# YOUR TASK
Take the data that sits below and write it out again exactly.

# INPUT

(* ===== verification/LdapClient.v ===== *)
(** * The LDAP client of the WebUI

    Models [nfs-klldap-ui/src/ldap.rs], with the adapter that builds a resolver
    from the configuration ([nfs-klldap-config/src/idmap.rs]) and the refresh
    tick of [nfs-klldap-ui/src/main.rs].  The client owns one resolver
    (Resolver.v); its own state is the service credentials, the two full lists
    of the permission editor and the [memberOf] values of the last verified
    login.  A user's bind goes over a connection of its own: what the server
    answers to it is the parameter [simple_bind], numbered like the searches.
    [str::to_lowercase] (a Unicode table) is a parameter. *)

From S2P Require Import Prelude RustStr State Identity Config Resolver.
Local Open Scope Z_scope.

(** ** The resolver of a configuration *)
Definition sssd_resolver_inputs (uri : string) (s : SssdSection) (realm : string)
  : LdapResolverInputs := {|
  ri_ldap_uri := uri;
  ri_realm := realm;
  ri_search_bases := {|
    ldap_search_base := ss_ldap_search_base s;
    ldap_user_search_base := ss_ldap_user_search_base s;
    ldap_group_search_base := ss_ldap_group_search_base s |};
  ri_posix_mapping := {|
    in_user_object_class := ss_ldap_user_object_class s;
    in_group_object_class := ss_ldap_group_object_class s;
    in_user_name := ss_ldap_user_name s;
    in_user_uid_number := ss_ldap_user_uid_number s;
    in_user_gid_number := ss_ldap_user_gid_number s;
    in_user_home_directory := ss_ldap_user_home_directory s;
    in_user_shell := ss_ldap_user_shell s;
    in_user_fullname := ss_ldap_user_fullname s;
    in_group_name := ss_ldap_group_name s;
    in_group_gid_number := ss_ldap_group_gid_number s;
    in_group_member := ss_ldap_group_member s;
    in_user_principal_name := ss_ldap_user_principal_name s;
    in_kllldap_ignored_attributes := ss_kllldap_ignored_attributes s |};
  ri_tls_reqcert := ss_ldap_tls_reqcert s;
  ri_tls_cacert := ss_ldap_tls_cacert s;
  ri_use_start_tls := ss_ldap_id_use_start_tls s;
|}.
Definition from_sssd_section (uri : string) (s : SssdSection) (realm : string) : ResolverConfig :=
  from_inputs (sssd_resolver_inputs uri s realm).

(** ** State *)
Definition SEARCH_CACHE_TTL : Z := 2 * 60 * SECS.
Definition MEMBEROF_TTL : Z := 120 * SECS.
Definition FULL_LIST_FETCH_LIMIT : nat := 1000.
Definition LIST_RESULT_LIMIT : nat := 25.

(** id, number, display. *)
Abbreviation ListRow := (string * option Z * string)%type.
Record CachedSearch := { results : list ListRow; cs_fetched_at : Z }.
Record User := { us_id : string; us_display_name : option string; us_uid_number : option Z }.
Record Group := { gr_id : string; gr_display_name : option string; gr_gid_number : option Z }.
Inductive LdapError := AuthError (e : string).
Definition ldap_error_text (e : LdapError) : string :=
  match e with AuthError s => "Authentication error: " +:+ s end.

(** What becomes of one bind on a fresh connection. *)
Record BindTry := { b_connects : bool; b_accepts : bool; b_panics : bool; b_elapsed : Z }.

Record LdapClient := MkClient {
  lc_username : option string;
  lc_password : option string;
  lc_last_auth_time : option Z;
  full_user_list : option CachedSearch;
  full_group_list : option CachedSearch;
  last_verified_memberofs : option (string * list string * Z);
  ui_cache_hits : Z;
  ui_cache_misses : Z;
  cache_clears : Z;
  last_cache_clear : option Z;
  last_full_refresh : option Z;
  identity_resolver : Resolver;
  (* the binds tried for users, with their verdicts *)
  bind_log : list (string * string * bool);
}.
Definition on_full_list (is_user : bool) (f : option CachedSearch -> option CachedSearch) c :=
  let '(MkClient u p la fu fg lv h m cl lc lr ir bl) := c in
  if is_user then MkClient u p la (f fu) fg lv h m cl lc lr ir bl
  else MkClient u p la fu (f fg) lv h m cl lc lr ir bl.
Definition on_verified f c :=
  let '(MkClient u p la fu fg lv h m cl lc lr ir bl) := c in
  MkClient u p la fu fg (f lv) h m cl lc lr ir bl.
Definition on_ui_hits f c :=
  let '(MkClient u p la fu fg lv h m cl lc lr ir bl) := c in
  MkClient u p la fu fg lv (f h) m cl lc lr ir bl.
Definition on_ui_misses f c :=
  let '(MkClient u p la fu fg lv h m cl lc lr ir bl) := c in
  MkClient u p la fu fg lv h (f m) cl lc lr ir bl.
Definition on_clear f c :=
  let '(MkClient u p la fu fg lv h m cl lc lr ir bl) := c in
  MkClient u p la fu fg lv h m (cl + 1) (f lc) lr ir bl.
Definition on_last_refresh f c :=
  let '(MkClient u p la fu fg lv h m cl lc lr ir bl) := c in
  MkClient u p la fu fg lv h m cl lc (f lr) ir bl.
Definition on_auth_time f c :=
  let '(MkClient u p la fu fg lv h m cl lc lr ir bl) := c in
  MkClient u p (f la) fu fg lv h m cl lc lr ir bl.
Definition on_creds (user pass : string) c :=
  let '(MkClient u p la fu fg lv h m cl lc lr ir bl) := c in
  MkClient (Some user) (Some pass) la fu fg lv h m cl lc lr ir bl.
Definition on_resolver f c :=
  let '(MkClient u p la fu fg lv h m cl lc lr ir bl) := c in
  MkClient u p la fu fg lv h m cl lc lr (f ir) bl.
Definition on_bind_log f c :=
  let '(MkClient u p la fu fg lv h m cl lc lr ir bl) := c in
  MkClient u p la fu fg lv h m cl lc lr ir (f bl).

Abbreviation L := (M LdapClient).
Definition clock (c : LdapClient) : Z := now (identity_resolver c).
(** [LdapClient::new_with_attributes]. *)
Definition new_client (t : Z) : LdapClient :=
  MkClient None None None None None None 0 0 0 None None (new_resolver t) [].
(** [LdapClient::from_config]: the settings, the new client, and the effective
    [no_tls_verify]. *)
Definition from_config (cfg : NfsKlldapConfig) (t : Z) : ResolverConfig * LdapClient * bool :=
  let rc := from_sssd_section (ldap_uri cfg) (sssd cfg) (display_realm cfg) in
  let '(no_tls_verify, start_tls) :=
    ldap_tls_policy (ldap_uri cfg) (ss_ldap_tls_reqcert (sssd cfg)) (ss_ldap_tls_cacert (sssd cfg))
      (ss_ldap_id_use_start_tls (sssd cfg)) in
  ({| rc_ldap_uri := ldap_uri cfg; rc_user_base := rc_user_base rc;
      rc_group_base := rc_group_base rc; rc_posix_attributes := rc_posix_attributes rc;
      rc_no_tls_verify := no_tls_verify; rc_start_tls := start_tls;
      rc_tls_cacert := ss_ldap_tls_cacert (sssd cfg) |},
   new_client t, no_tls_verify).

# TASK ANSWER
(* ===== verification/LdapClient.v ===== *)
(** * The LDAP client of the WebUI

    Models [nfs-klldap-ui/src/ldap.rs], with the adapter that builds a resolver
    from the configuration ([nfs-klldap-config/src/idmap.rs]) and the refresh
    tick of [nfs-klldap-ui/src/main.rs].  The client owns one resolver
    (Resolver.v); its own state is the service credentials, the two full lists
    of the permission editor and the [memberOf] values of the last verified
    login.  A user's bind goes over a connection of its own: what the server
    answers to it is the parameter [simple_bind], numbered like the searches.
    [str::to_lowercase] (a Unicode table) is a parameter. *)

From S2P Require Import Prelude RustStr State Identity Config Resolver.
Local Open Scope Z_scope.

(** ** The resolver of a configuration *)
Definition sssd_resolver_inputs (uri : string) (s : SssdSection) (realm : string)
  : LdapResolverInputs := {|
  ri_ldap_uri := uri;
  ri_realm := realm;
  ri_search_bases := {|
    ldap_search_base := ss_ldap_search_base s;
    ldap_user_search_base := ss_ldap_user_search_base s;
    ldap_group_search_base := ss_ldap_group_search_base s |};
  ri_posix_mapping := {|
    in_user_object_class := ss_ldap_user_object_class s;
    in_group_object_class := ss_ldap_group_object_class s;
    in_user_name := ss_ldap_user_name s;
    in_user_uid_number := ss_ldap_user_uid_number s;
    in_user_gid_number := ss_ldap_user_gid_number s;
    in_user_home_directory := ss_ldap_user_home_directory s;
    in_user_shell := ss_ldap_user_shell s;
    in_user_fullname := ss_ldap_user_fullname s;
    in_group_name := ss_ldap_group_name s;
    in_group_gid_number := ss_ldap_group_gid_number s;
    in_group_member := ss_ldap_group_member s;
    in_user_principal_name := ss_ldap_user_principal_name s;
    in_kllldap_ignored_attributes := ss_kllldap_ignored_attributes s |};
  ri_tls_reqcert := ss_ldap_tls_reqcert s;
  ri_tls_cacert := ss_ldap_tls_cacert s;
  ri_use_start_tls := ss_ldap_id_use_start_tls s;
|}.
Definition from_sssd_section (uri : string) (s : SssdSection) (realm : string) : ResolverConfig :=
  from_inputs (sssd_resolver_inputs uri s realm).

(** ** State *)
Definition SEARCH_CACHE_TTL : Z := 2 * 60 * SECS.
Definition MEMBEROF_TTL : Z := 120 * SECS.
Definition FULL_LIST_FETCH_LIMIT : nat := 1000.
Definition LIST_RESULT_LIMIT : nat := 25.

(** id, number, display. *)
Abbreviation ListRow := (string * option Z * string)%type.
Record CachedSearch := { results : list ListRow; cs_fetched_at : Z }.
Record User := { us_id : string; us_display_name : option string; us_uid_number : option Z }.
Record Group := { gr_id : string; gr_display_name : option string; gr_gid_number : option Z }.
Inductive LdapError := AuthError (e : string).
Definition ldap_error_text (e : LdapError) : string :=
  match e with AuthError s => "Authentication error: " +:+ s end.

(** What becomes of one bind on a fresh connection. *)
Record BindTry := { b_connects : bool; b_accepts : bool; b_panics : bool; b_elapsed : Z }.

Record LdapClient := MkClient {
  lc_username : option string;
  lc_password : option string;
  lc_last_auth_time : option Z;
  full_user_list : option CachedSearch;
  full_group_list : option CachedSearch;
  last_verified_memberofs : option (string * list string * Z);
  ui_cache_hits : Z;
  ui_cache_misses : Z;
  cache_clears : Z;
  last_cache_clear : option Z;
  last_full_refresh : option Z;
  identity_resolver : Resolver;
  (* the binds tried for users, with their verdicts *)
  bind_log : list (string * string * bool);
}.
Definition on_full_list (is_user : bool) (f : option CachedSearch -> option CachedSearch) c :=
  let '(MkClient u p la fu fg lv h m cl lc lr ir bl) := c in
  if is_user then MkClient u p la (f fu) fg lv h m cl lc lr ir bl
  else MkClient u p la fu (f fg) lv h m cl lc lr ir bl.
Definition on_verified f c :=
  let '(MkClient u p la fu fg lv h m cl lc lr ir bl) := c in
  MkClient u p la fu fg (f lv) h m cl lc lr ir bl.
Definition on_ui_hits f c :=
  let '(MkClient u p la fu fg lv h m cl lc lr ir bl) := c in
  MkClient u p la fu fg lv (f h) m cl lc lr ir bl.
Definition on_ui_misses f c :=
  let '(MkClient u p la fu fg lv h m cl lc lr ir bl) := c in
  MkClient u p la fu fg lv h (f m) cl lc lr ir bl.
Definition on_clear f c :=
  let '(MkClient u p la fu fg lv h m cl lc lr ir bl) := c in
  MkClient u p la fu fg lv h m (cl + 1) (f lc) lr ir bl.
Definition on_last_refresh f c :=
  let '(MkClient u p la fu fg lv h m cl lc lr ir bl) := c in
  MkClient u p la fu fg lv h m cl lc (f lr) ir bl.
Definition on_auth_time f c :=
  let '(MkClient u p la fu fg lv h m cl lc lr ir bl) := c in
  MkClient u p (f la) fu fg lv h m cl lc lr ir bl.
Definition on_creds (user pass : string) c :=
  let '(MkClient u p la fu fg lv h m cl lc lr ir bl) := c in
  MkClient (Some user) (Some pass) la fu fg lv h m cl lc lr ir bl.
Definition on_resolver f c :=
  let '(MkClient u p la fu fg lv h m cl lc lr ir bl) := c in
  MkClient u p la fu fg lv h m cl lc lr (f ir) bl.
Definition on_bind_log f c :=
  let '(MkClient u p la fu fg lv h m cl lc lr ir bl) := c in
  MkClient u p la fu fg lv h m cl lc lr ir (f bl).

Abbreviation L := (M LdapClient).
Definition clock (c : LdapClient) : Z := now (identity_resolver c).
(** [LdapClient::new_with_attributes]. *)
Definition new_client (t : Z) : LdapClient :=
  MkClient None None None None None None 0 0 0 None None (new_resolver t) [].
(** [LdapClient::from_config]: the settings, the new client, and the effective
    [no_tls_verify]. *)
Definition from_config (cfg : NfsKlldapConfig) (t : Z) : ResolverConfig * LdapClient * bool :=
  let rc := from_sssd_section (ldap_uri cfg) (sssd cfg) (display_realm cfg) in
  let '(no_tls_verify, start_tls) :=
    ldap_tls_policy (ldap_uri cfg) (ss_ldap_tls_reqcert (sssd cfg)) (ss_ldap_tls_cacert (sssd cfg))
      (ss_ldap_id_use_start_tls (sssd cfg)) in
  ({| rc_ldap_uri := ldap_uri cfg; rc_user_base := rc_user_base rc;
      rc_group_base := rc_group_base rc; rc_posix_attributes := rc_posix_attributes rc;
      rc_no_tls_verify := no_tls_verify; rc_start_tls := start_tls;
      rc_tls_cacert := ss_ldap_tls_cacert (sssd cfg) |},
   new_client t, no_tls_verify).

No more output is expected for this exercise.